A single number is required: the count of lines in the entries below that include the word "reference".

INPUT MATERIAL
_ _ _

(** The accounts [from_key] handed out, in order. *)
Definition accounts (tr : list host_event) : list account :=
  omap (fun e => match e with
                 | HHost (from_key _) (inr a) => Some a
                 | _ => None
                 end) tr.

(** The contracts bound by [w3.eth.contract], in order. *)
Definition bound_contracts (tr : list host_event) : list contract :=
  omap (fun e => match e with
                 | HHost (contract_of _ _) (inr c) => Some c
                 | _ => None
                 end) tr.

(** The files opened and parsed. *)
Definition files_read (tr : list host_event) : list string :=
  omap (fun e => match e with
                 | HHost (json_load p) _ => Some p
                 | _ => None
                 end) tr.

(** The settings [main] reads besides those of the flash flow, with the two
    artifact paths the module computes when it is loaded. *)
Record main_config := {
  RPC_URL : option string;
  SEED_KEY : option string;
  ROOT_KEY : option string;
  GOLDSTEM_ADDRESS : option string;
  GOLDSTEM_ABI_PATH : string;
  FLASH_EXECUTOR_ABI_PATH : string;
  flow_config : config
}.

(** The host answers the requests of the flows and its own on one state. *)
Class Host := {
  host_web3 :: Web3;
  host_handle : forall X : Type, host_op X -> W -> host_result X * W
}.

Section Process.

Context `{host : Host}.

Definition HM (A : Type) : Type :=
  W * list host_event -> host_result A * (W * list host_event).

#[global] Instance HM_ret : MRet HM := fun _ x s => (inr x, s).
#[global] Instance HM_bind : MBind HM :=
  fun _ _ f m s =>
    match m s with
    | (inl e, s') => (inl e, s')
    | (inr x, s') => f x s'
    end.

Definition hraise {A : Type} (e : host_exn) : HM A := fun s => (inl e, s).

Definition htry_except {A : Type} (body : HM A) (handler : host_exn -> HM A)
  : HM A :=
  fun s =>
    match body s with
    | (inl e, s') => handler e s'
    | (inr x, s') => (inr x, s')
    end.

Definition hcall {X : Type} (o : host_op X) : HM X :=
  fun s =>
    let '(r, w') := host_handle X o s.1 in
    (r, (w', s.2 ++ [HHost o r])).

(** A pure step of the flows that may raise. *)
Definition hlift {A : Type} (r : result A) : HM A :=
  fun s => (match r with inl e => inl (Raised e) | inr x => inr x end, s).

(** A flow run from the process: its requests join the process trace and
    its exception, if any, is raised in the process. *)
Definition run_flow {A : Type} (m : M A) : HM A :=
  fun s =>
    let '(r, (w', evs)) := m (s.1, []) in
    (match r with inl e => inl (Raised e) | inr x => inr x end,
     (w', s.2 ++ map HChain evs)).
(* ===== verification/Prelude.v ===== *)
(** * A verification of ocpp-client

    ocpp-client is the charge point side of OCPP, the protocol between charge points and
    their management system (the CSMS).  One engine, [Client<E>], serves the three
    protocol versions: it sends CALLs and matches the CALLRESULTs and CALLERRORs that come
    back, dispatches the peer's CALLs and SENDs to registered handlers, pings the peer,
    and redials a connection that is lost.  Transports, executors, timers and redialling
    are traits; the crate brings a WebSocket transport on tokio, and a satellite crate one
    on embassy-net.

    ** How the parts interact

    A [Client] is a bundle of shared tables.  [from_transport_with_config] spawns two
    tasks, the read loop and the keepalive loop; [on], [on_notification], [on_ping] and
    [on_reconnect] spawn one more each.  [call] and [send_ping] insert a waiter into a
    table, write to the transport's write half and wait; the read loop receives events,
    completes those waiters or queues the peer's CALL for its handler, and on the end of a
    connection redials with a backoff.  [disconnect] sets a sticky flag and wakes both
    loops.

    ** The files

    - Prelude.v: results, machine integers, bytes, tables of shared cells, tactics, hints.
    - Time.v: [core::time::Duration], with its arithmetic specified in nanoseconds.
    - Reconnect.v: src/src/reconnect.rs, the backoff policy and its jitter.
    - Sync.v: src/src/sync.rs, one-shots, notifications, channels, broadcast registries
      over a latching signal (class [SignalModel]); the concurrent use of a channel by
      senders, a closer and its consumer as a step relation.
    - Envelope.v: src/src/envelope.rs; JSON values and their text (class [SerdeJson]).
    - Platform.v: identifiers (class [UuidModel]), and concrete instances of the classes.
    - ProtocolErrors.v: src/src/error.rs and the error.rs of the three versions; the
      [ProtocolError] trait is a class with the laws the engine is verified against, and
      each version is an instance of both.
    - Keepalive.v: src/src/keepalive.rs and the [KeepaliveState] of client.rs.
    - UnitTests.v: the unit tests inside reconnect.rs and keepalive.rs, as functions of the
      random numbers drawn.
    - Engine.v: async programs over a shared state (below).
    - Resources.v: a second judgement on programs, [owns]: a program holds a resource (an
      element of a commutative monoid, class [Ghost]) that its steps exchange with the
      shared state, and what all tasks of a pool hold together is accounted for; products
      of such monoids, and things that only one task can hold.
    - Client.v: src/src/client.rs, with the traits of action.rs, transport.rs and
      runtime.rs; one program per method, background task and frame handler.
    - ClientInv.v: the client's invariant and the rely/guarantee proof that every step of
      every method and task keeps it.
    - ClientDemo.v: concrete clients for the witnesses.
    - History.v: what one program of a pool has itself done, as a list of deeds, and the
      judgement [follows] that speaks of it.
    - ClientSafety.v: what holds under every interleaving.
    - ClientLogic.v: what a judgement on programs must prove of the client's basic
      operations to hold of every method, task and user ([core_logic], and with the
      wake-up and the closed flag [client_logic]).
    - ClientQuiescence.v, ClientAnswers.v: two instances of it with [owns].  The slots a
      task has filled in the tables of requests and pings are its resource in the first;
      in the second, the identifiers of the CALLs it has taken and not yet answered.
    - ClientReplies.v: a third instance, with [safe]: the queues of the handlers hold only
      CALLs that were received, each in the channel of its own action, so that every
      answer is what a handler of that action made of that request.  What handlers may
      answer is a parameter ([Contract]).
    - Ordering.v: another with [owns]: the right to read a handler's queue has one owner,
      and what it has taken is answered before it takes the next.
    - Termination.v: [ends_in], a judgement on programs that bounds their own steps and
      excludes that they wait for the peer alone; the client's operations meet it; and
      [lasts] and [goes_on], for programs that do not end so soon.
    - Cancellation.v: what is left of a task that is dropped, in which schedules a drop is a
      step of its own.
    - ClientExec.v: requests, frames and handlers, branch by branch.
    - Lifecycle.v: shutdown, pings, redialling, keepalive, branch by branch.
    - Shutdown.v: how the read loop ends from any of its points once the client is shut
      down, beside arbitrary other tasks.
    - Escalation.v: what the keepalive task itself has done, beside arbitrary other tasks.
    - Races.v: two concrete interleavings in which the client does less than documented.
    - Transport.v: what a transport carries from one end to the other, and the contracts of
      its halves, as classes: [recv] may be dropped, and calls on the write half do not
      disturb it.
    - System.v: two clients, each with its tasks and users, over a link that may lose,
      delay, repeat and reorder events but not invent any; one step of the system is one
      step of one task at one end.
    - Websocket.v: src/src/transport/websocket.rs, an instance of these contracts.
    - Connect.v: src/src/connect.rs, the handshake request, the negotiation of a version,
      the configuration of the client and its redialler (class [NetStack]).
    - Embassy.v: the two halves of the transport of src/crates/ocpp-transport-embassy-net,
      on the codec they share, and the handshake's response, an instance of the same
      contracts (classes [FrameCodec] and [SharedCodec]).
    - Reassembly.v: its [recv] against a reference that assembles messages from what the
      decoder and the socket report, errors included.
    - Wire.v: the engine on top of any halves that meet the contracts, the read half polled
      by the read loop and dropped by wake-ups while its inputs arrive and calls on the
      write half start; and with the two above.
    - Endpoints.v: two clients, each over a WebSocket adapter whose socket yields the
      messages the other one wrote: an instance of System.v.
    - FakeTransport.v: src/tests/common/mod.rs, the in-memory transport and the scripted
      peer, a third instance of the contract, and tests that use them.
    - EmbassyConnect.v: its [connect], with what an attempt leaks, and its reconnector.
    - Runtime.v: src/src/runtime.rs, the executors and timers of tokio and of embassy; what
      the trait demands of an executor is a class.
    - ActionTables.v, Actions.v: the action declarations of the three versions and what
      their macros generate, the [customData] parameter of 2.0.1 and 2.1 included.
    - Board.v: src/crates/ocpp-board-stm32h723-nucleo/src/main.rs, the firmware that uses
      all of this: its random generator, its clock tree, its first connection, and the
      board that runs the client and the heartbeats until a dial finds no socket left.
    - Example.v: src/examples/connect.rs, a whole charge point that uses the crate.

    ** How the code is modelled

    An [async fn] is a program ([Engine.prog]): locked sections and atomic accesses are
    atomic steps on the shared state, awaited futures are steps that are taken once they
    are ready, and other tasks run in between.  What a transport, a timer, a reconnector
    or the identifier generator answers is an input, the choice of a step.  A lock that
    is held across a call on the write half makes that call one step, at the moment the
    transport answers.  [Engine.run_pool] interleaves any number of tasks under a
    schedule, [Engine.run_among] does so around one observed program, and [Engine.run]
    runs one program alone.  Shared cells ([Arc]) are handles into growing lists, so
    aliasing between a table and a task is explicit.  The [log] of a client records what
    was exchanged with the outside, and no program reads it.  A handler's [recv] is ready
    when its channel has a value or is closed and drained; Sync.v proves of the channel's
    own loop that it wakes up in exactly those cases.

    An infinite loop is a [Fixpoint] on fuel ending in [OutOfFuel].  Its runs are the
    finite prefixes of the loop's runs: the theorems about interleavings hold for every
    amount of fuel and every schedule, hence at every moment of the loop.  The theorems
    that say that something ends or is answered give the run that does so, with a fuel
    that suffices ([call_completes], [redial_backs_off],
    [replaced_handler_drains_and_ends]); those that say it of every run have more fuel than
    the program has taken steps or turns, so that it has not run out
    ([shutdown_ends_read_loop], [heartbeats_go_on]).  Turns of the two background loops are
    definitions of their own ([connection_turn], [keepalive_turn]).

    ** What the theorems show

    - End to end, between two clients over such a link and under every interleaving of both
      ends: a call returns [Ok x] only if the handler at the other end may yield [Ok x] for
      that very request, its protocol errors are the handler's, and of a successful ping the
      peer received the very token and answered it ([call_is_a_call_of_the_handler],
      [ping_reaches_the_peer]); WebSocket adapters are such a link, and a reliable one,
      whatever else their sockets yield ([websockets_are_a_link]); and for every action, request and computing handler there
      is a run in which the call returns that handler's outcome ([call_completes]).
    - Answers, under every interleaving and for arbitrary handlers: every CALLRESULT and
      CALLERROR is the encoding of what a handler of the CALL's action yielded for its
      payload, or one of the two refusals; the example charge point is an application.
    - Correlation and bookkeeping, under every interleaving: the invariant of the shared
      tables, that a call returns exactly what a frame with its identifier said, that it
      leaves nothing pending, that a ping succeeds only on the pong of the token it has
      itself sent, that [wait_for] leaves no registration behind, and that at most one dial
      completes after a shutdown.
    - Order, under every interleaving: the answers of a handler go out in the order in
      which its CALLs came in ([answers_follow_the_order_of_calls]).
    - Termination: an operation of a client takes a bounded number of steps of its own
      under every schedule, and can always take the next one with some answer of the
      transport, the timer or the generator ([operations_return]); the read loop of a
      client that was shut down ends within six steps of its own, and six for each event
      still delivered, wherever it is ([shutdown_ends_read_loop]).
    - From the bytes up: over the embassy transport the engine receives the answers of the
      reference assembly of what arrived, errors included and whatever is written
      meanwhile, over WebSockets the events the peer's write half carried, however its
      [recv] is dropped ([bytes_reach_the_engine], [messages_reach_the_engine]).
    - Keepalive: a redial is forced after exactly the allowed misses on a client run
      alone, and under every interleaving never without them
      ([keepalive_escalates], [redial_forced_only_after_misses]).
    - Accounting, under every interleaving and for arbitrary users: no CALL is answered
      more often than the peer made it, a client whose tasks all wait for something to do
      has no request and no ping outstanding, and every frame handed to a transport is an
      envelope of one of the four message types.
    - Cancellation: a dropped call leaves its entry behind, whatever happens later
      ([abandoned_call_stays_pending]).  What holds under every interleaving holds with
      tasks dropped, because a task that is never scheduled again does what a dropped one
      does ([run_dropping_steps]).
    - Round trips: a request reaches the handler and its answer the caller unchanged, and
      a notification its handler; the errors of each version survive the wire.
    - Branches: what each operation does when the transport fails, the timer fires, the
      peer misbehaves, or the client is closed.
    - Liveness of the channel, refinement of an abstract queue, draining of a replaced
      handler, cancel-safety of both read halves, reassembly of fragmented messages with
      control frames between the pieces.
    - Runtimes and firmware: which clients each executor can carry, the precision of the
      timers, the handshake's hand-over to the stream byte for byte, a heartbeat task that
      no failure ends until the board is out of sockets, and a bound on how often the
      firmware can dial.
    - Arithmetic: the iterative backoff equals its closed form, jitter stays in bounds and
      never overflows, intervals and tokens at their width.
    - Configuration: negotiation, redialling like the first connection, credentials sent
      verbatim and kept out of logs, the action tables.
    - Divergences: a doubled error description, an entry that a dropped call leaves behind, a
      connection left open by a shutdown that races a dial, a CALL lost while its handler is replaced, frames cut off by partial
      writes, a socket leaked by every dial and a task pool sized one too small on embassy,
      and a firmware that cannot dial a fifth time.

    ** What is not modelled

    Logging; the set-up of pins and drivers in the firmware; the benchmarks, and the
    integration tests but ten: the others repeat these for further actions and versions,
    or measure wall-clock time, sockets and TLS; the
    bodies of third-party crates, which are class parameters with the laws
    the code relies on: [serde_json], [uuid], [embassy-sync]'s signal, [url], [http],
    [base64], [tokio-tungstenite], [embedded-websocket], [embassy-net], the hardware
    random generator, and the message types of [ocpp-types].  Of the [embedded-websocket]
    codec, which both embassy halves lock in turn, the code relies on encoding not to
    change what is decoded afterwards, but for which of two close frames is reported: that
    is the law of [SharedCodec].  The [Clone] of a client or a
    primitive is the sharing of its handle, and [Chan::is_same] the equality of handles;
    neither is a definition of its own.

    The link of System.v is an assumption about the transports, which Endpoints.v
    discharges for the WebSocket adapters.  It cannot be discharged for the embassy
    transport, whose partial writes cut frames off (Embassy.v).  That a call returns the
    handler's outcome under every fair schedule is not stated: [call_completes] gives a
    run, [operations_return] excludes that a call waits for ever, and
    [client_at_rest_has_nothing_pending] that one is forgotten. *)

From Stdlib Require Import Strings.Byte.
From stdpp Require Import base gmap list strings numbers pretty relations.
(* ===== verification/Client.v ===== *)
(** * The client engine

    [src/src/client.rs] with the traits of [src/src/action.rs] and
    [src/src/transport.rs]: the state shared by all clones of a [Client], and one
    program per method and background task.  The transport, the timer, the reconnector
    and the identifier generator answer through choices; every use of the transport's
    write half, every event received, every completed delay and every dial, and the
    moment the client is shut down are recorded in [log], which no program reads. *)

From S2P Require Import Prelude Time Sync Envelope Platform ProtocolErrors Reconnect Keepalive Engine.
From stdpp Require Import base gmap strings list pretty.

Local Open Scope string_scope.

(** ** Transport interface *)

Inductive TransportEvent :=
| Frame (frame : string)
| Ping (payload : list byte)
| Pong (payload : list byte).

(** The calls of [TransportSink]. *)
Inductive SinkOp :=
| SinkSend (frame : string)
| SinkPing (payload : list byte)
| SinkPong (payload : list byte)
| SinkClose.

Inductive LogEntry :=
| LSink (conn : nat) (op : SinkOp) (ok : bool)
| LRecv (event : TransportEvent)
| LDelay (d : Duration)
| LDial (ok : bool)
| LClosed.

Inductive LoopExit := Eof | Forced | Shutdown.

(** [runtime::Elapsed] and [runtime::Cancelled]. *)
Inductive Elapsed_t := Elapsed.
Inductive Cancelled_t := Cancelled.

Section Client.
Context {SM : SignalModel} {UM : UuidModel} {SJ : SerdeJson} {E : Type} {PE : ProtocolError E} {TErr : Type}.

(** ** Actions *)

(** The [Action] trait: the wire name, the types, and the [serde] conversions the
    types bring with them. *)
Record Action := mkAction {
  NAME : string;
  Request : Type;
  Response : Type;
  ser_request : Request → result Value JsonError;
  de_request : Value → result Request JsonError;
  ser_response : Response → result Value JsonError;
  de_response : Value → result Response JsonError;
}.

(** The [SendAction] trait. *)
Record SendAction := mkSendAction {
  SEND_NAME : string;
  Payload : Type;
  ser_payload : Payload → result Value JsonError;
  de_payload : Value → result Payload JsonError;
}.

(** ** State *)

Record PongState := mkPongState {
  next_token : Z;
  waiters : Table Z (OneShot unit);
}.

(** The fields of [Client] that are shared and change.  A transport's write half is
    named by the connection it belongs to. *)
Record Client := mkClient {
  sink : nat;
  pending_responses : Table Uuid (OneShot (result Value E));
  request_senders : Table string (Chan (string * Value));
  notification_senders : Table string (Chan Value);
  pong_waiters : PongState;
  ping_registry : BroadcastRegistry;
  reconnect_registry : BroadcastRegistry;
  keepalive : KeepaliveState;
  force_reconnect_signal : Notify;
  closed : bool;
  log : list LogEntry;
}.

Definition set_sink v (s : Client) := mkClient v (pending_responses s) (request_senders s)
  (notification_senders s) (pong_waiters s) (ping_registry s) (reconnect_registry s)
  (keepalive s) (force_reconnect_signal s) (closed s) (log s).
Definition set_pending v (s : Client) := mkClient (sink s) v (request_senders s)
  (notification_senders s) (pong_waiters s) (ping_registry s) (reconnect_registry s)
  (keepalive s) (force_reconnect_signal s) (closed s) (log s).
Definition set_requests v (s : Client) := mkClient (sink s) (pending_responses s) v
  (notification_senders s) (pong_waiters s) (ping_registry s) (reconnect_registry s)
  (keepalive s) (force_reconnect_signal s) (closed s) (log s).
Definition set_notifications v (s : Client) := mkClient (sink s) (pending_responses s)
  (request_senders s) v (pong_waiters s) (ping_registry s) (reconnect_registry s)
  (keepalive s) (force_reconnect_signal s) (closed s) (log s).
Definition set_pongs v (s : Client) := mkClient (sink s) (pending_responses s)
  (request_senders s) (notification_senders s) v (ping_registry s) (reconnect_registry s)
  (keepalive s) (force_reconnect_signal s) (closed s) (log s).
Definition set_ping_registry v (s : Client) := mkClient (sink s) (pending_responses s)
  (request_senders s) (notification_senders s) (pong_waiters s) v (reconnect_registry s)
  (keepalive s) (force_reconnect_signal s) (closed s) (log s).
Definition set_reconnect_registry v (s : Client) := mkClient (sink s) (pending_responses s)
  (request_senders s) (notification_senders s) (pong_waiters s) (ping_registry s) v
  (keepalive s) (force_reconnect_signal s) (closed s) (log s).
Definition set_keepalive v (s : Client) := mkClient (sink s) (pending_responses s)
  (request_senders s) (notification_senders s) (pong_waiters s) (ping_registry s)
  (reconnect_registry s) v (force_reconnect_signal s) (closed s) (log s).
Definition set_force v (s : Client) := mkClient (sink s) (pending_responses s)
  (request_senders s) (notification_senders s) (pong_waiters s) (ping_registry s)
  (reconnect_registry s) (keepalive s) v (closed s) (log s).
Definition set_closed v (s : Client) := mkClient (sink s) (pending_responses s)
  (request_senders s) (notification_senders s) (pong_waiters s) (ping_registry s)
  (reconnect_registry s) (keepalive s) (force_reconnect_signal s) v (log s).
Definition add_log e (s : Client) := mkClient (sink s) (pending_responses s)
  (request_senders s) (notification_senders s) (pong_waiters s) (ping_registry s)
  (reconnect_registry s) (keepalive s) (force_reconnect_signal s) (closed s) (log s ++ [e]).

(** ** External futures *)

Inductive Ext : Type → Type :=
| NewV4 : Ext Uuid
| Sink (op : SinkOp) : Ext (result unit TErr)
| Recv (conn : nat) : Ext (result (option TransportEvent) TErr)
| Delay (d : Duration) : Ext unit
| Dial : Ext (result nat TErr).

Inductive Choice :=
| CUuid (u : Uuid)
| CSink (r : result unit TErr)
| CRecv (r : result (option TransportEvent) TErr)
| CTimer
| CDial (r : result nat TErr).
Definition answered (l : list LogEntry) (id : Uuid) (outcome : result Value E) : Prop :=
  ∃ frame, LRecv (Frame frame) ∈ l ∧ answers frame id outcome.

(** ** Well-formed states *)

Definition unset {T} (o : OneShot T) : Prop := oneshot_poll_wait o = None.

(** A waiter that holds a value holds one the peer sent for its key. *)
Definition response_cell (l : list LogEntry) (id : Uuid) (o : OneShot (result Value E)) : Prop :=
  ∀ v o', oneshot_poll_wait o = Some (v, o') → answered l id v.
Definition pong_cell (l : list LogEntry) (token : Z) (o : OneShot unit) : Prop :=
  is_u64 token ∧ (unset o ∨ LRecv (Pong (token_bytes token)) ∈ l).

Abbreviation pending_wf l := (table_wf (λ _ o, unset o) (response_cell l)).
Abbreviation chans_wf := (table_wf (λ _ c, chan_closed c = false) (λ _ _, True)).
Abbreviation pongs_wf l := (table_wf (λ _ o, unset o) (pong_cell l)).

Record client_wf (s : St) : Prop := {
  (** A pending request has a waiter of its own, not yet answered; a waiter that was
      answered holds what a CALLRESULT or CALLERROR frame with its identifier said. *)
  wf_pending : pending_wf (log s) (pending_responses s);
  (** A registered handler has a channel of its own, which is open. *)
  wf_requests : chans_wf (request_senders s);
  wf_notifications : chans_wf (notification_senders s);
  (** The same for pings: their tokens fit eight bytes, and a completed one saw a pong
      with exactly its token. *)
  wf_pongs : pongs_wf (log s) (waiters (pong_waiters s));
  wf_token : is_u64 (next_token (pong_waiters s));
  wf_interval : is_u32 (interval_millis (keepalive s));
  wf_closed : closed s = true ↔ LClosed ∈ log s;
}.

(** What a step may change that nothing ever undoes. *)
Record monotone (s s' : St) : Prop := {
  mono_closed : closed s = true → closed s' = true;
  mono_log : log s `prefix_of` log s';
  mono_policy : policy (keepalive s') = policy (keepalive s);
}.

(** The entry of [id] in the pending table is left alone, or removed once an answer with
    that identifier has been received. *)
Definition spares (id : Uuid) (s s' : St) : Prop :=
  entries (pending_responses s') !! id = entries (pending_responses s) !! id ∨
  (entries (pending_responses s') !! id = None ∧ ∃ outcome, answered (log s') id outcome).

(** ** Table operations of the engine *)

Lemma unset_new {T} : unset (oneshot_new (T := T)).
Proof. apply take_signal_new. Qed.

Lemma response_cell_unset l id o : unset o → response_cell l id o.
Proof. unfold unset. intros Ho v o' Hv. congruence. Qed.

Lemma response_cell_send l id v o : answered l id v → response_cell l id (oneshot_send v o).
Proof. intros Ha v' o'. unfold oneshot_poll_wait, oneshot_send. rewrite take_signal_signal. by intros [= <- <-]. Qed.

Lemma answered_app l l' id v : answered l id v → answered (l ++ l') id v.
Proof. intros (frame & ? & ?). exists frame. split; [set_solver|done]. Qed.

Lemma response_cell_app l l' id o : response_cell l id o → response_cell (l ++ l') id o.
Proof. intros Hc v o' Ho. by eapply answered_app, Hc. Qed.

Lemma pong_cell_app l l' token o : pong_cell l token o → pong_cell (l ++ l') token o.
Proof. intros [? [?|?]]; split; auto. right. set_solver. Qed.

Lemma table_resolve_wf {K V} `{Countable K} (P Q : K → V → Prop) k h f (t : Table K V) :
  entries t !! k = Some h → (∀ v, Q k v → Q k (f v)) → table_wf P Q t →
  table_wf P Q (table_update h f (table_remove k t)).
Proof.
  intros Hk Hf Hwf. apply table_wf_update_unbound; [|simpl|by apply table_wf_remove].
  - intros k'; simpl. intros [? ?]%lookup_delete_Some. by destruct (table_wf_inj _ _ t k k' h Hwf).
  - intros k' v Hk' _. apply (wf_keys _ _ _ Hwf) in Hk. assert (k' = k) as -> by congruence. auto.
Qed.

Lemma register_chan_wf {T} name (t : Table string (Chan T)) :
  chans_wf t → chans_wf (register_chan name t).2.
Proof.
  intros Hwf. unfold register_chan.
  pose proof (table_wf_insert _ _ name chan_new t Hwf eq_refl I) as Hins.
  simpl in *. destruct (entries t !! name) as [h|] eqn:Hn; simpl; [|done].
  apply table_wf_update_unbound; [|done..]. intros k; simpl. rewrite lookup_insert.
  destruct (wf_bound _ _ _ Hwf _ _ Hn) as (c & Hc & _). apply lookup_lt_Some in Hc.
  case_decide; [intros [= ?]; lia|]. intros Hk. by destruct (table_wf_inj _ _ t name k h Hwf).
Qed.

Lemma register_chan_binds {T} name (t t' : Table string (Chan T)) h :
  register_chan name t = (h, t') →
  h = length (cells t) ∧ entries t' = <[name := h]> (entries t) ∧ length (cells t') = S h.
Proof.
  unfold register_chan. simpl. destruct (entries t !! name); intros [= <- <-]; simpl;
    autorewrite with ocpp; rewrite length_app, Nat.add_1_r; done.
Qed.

_ _ _

REPLY TO THE EXERCISE
2